L’affaire de Road Hill House – Avis +

Présentation de l’éditeur

Au cours de l’été 1860, un fait divers atroce bouleverse l’Angleterre, déclenchant à travers tout le pays une hystérie médiatique sans précédent. Qui a tué le jeune Saville Kent, trois ans, dernier-né d’une famille de respectables bourgeois de la campagne anglaise ? Parmi les membres de la famille, chacun semble coupable car chacun a quelque chose à cacher. Immédiatement, les journaux s’emparent de l’affaire, et l’enquête, menée par Jack Whicher, célèbre détective de Scotland Yard, dévoile à tout le pays l’intimité d’une famille au-dessus de tous soupçons. Récit d’un scandale, acte de naissance du pouvoir de la presse, mais aussi du roman policier anglais, L’Affaire de Road Hill House est avant tout une histoire aussi vraie que captivante…

Avis d’Enora

Tout commence un matin de juin 1860 par la disparition du jeune fils de la respectable famille Kent, résidant à Road Hill House. Quelques heures plus tard le petit corps est retrouvé égorgé. Le meurtrier ne peut être qu’une des dix huit personnes habitant le manoir : Samuel Kent et sa seconde femme, enceinte de huit mois, les quatre enfants de son premier mariage, les deux petits de sa seconde union et les domestiques. Les premiers soupçons se tournent évidemment vers la nurse (évidemment, car dans l’air du temps, seuls les personnes de bas niveau social étaient censées pouvoir commettre un tel acte…) mais rien ne colle, on va donc faire appel quinze jours plus tard à l’inspecteur Jack Whicher de Scotland Yard, nouvelle unité qui comptait alors huit hommes. Il faudra presque cinq ans pour que quelqu’un se dénonce mais des zones d’ombre demeureront néanmoins, laissant encore cours à bien des suppositions.

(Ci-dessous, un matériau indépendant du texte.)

Lemma boot_modules :
  module_ok meminfo0 boot_start entries0 0x3900000 hello_file ∧ module_ok meminfo0 boot_start entries0 0x3A00000 hello_file.
Proof.
  split; (split; [split; [split; by vm_compute|by split]| |split; by vm_compute|right; by vm_compute]).
  - apply file_bytes, hello_bytes.
  - apply file_bytes_under; [by vm_compute|exact hello_bytes].
Qed.

(** An anonymous request takes the first pages of the range behind the image. *)
Lemma boot_anon0 v c n :
  pick meminfo0 0 n false (v, c) = true → forallb (λ b, negb (pick meminfo0 0 n false b)) [(0xA000, 0xBFFF6); (0xC0001000, 260)] = true →
  0 < n < c → ranges_from 0 (boot_free0 v c) → anon meminfo0 n (boot_free0 v c) v (boot_free0 (v + n * PAGE_SIZE) (c - n)).
Proof.
  intros Hp Hl. apply (anon_at meminfo0 n [_; _] v c [_]); [|done]. rewrite forallb_forall in Hl. apply Forall_forall.
  intros b Hb%list_elem_of_In%Hl. by apply negb_true_iff in Hb.
Qed.

Lemma boot_anon1 v c n :
  pick meminfo0 0 n false (v, c) = true →
  forallb (λ b, negb (pick meminfo0 0 n false b)) [(0xA000, 0x803E); (0x8048000, 1); (0x8049000, 0xB7FB7); (0xC0001000, 260)] = true →
  0 < n < c → ranges_from 0 (boot_free1 v c) → anon meminfo0 n (boot_free1 v c) v (boot_free1 (v + n * PAGE_SIZE) (c - n)).
Proof.
  intros Hp Hl. apply (anon_at meminfo0 n [_; _; _; _] v c [_]); [|done]. rewrite forallb_forall in Hl. apply Forall_forall.
  intros b Hb%list_elem_of_In%Hl. by apply negb_true_iff in Hb.
Qed.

Kate Summerscale ne présente pas son livre comme un roman mais comme un essai, il n’y a pas moins de soixante quatorze pages de notes et de références bibliographiques à la fin de l’ouvrage. Tout y est minutieusement étudié, aussi bien la vie de l’époque, que les personnages ou l’enquête elle-même. Cette accumulation de détails basée sur d’énormes recherches, donne au livre un rythme saccadé et un peu haché par les multiples digressions. Plus présenté comme une thèse que comme un récit, cet ouvrage est par moment d’une lecture laborieuse, mais cette difficulté surmontée, il faut avouer qu’il est d’une richesse incroyable. A la fois étude sociologique et témoignage d’une époque, il analyse aussi bien cette société victorienne de classe moyenne dont l’intimité était devenue un attribut essentiel et derrière laquelle pouvaient se cacher les pires exactions, que la montée du journalisme, le début de l’ère du voyeurisme et le tournant dans les recherches scientifiques. Avec beaucoup d’érudition et de nombreuses références littéraires, elle démontre aussi comment cette affaire va faire naître un genre nouveau : le roman policier anglais.

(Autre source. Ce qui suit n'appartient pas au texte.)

(** X12.  Deleting an award photo a second time.  With the document
    store available, a second call for the same slot answers 200 with
    the very record the first call stored and leaves the collection as
    it is; the awards are those the first call read, so the slot still
    has its photo, and the second call sends the remote store the same
    deletion requests as the first. *)
Theorem deleteAwardPhoto_again (env : Env) (w : World) (y : Z) (cname role : string)
    (doc : Content) (r : Role) (ci : nat) (cat : AwardCategory) (person : Person) :
  db_up env -> db_wf (db w) -> db w !! y = Some doc ->
  nonempty cname = true -> role_of_string role = Some r ->
  find_tagged (has_category cname) (awards doc) = Some (ci, cat) ->
  get_slot cat r = Some person ->
  exists doc1 w1 w2,
    deleteAwardPhoto URL_pathname (Some y) cname role env w =
      (Normal {| status := 200; body := JsonDoc doc1 |}, w1) /\
    deleteAwardPhoto URL_pathname (Some y) cname role env w1 =
      (Normal {| status := 200; body := JsonDoc doc1 |}, w2) /\
    db w2 = db w1 /\
    awards doc1 = awards doc /\
    destroy_log w1 = destroy_log w ++ slot_requests URL_pathname person /\
    destroy_log w2 = destroy_log w1 ++ slot_requests URL_pathname person.
Proof.
  intros Hup Hwf Hdoc Hcat Hrole Hfind Hslot.
  pose proof (Hwf y doc Hdoc) as Hy.
  pose proof (find_tagged_lookup _ _ _ _ Hfind) as Hci.
  set (doc1 := award_photo_cleared doc ci cat r person).
  assert (Hy1 : year doc1 = y).
  { unfold doc1. now rewrite year_award_photo_cleared. }
  assert (Haw1 : awards doc1 = awards doc).
  { now apply award_photo_cleared_awards. }
  pose proof (deleteAwardPhoto_run URL_pathname env w y cname role doc r ci cat person
                Hup Hdoc Hcat Hrole Hfind Hslot) as Hrun1.
  fold doc1 in Hrun1.
  set (w1 := world_after w doc1 (slot_requests URL_pathname person)) in *.
  assert (Hdoc1 : db w1 !! y = Some doc1).
  { unfold w1. simpl. rewrite Hy1. apply lookup_insert_eq. }
  assert (Hfind1 : find_tagged (has_category cname) (awards doc1) = Some (ci, cat)).
  { now rewrite Haw1. }
  pose proof (deleteAwardPhoto_run URL_pathname env w1 y cname role doc1 r ci cat
                person Hup Hdoc1 Hcat Hrole Hfind1 Hslot) as Hrun2.
  assert (Hsame : award_photo_cleared doc1 ci cat r person = doc1).
  { rewrite (award_photo_cleared_shape doc1 ci cat r person)
      by (rewrite ?Haw1; assumption).
    unfold doc1.
    rewrite (award_photo_cleared_shape doc ci cat r person Hci Hslot).
    destruct (photo person) as [ph|]; [| reflexivity].
    unfold set_photos. simpl. now rewrite filter_filter_same. }
  rewrite Hsame in Hrun2.
  exists doc1, w1, (world_after w1 doc1 (slot_requests URL_pathname person)).
  split; [exact Hrun1 |]. split; [exact Hrun2 |].
  split; [simpl; rewrite Hy1; apply insert_insert_eq |].
  split; [exact Haw1 |]. now split.
Qed.

Lemma deleteAwardCategory_not_found_run (env : Env) (w : World) (y : Z)
    (cname : string) (doc : Content) :
  db_up env -> db w !! y = Some doc -> nonempty cname = true ->
  find_tagged (has_category cname) (awards doc) = None ->
  deleteAwardCategory URL_pathname (Some y) cname env w =
  (Normal {| status := 404; body := JsonMessage "Award category not found" |},
   count_db_op w).
Proof.
  intros Hup Hdoc Hcat Hfind.
  unfold deleteAwardCategory, try_catchM, mbind.
  rewrite Hcat. change (negb true) with false. cbv beta iota.
  now rewrite (findOne_run env w y Hup), Hdoc, Hfind.
Qed.

(** X13.  Deleting an award category twice.  With the document store
    available, after a category has been deleted a second call with the
    same name answers 404, leaves the collection as it is and sends
    nothing to the remote store: every category of that name went with
    the first call. *)
Theorem deleteAwardCategory_again (env : Env) (w : World) (y : Z) (cname : string)
    (doc : Content) (ci : nat) (cat : AwardCategory) :
  db_up env -> db_wf (db w) -> db w !! y = Some doc ->
  nonempty cname = true ->
  find_tagged (has_category cname) (awards doc) = Some (ci, cat) ->
  exists doc1 w1 w2,
    deleteAwardCategory URL_pathname (Some y) cname env w =
      (Normal {| status := 200; body := JsonDoc doc1 |}, w1) /\
    deleteAwardCategory URL_pathname (Some y) cname env w1 =
      (Normal {| status := 404; body := JsonMessage "Award category not found" |}, w2) /\
    db w2 = db w1 /\ destroy_log w2 = destroy_log w1.
Proof.
  intros Hup Hwf Hdoc Hcat Hfind.
  pose proof (Hwf y doc Hdoc) as Hy.
  set (doc1 := category_removed doc cname cat).
  assert (Hy1 : year doc1 = y).
  { unfold doc1, category_removed. now destruct (photoUrlsOrIds (people_of cat)). }
  assert (Haw1 : awards doc1 =
                 List.filter (fun a => negb (has_category cname a)) (awards doc)).
  { unfold doc1, category_removed. now destruct (photoUrlsOrIds (people_of cat)). }
  pose proof (deleteAwardCategory_run URL_pathname env w y cname doc ci cat
                Hup Hdoc Hcat Hfind) as Hrun1.
  fold doc1 in Hrun1.
  set (w1 := world_after w doc1 (category_requests URL_pathname (people_of cat))) in *.
  assert (Hdoc1 : db w1 !! y = Some doc1).
  { unfold w1. simpl. rewrite Hy1. apply lookup_insert_eq. }
  assert (Hfind1 : find_tagged (has_category cname) (awards doc1) = None).
  { apply find_tagged_None. rewrite Haw1. apply forallb_filter_same. }
  exists doc1, w1, (count_db_op w1).
  split; [exact Hrun1 |].
  split; [now apply (deleteAwardCategory_not_found_run env w1 y cname doc1) |].
  now split.
Qed.

End AwardsAgain.

Lemma deleteAwardPhoto_again_witness :
  exists doc1 w1 w2,
    deleteAwardPhoto PlainURL.plain_URL_pathname (Some 2024%Z) "Best Actor" "winner"
      remote_ok (world_of prizes_2024) =
      (Normal {| status := 200; body := JsonDoc doc1 |}, w1) /\
    deleteAwardPhoto PlainURL.plain_URL_pathname (Some 2024%Z) "Best Actor" "winner"
      remote_ok w1 =
      (Normal {| status := 200; body := JsonDoc doc1 |}, w2) /\
    db w2 = db w1 /\
    awards doc1 = awards prizes_2024 /\
    destroy_log w1 =
      destroy_log (world_of prizes_2024) ++
      slot_requests PlainURL.plain_URL_pathname grace /\
    destroy_log w2 =
      destroy_log w1 ++ slot_requests PlainURL.plain_URL_pathname grace.
Proof.
  apply (deleteAwardPhoto_again PlainURL.plain_URL_pathname remote_ok
           (world_of prizes_2024) 2024 "Best Actor" "winner" prizes_2024 Winner 0
           best_actor grace (fun n => eq_refl) (world_of_wf prizes_2024));
    reflexivity.
Defined.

Peut-être moins voulu par l’auteur, mais pour ma part tout aussi intéressant, est le témoignage que cela apporte sur la condition féminine en Angleterre à la fin du XIXe siècle : décrétée folle par son mari dès son premier accouchement (alors qu’il s’agissait surement des effets secondaires d’une infection courante en ces temps), la première Madame Kent n’en subira quand même pas moins de dix grossesses en quinze ans ! Il était aussi, tout à fait admis, que les domestiques féminins pouvaient corrompre les enfants comme les parents (en clair, lorsqu’un patron couchait avec sa domestique, c’est parce qu’elle avait été la première à le conduire et à l’initier au péché). Le Times de l’époque n’hésite pas à écrire que le sexe faible a la réputation de traverser l’adolescence avec une absence totale de cœur et de tendresse, les filles étant plus dures et plus égoïstes que les garçons. Il est intéressant aussi de voir les théories des médecins aliénistes de l’époque, pour qui la folie était héréditaire et se transmettait de mère en fille.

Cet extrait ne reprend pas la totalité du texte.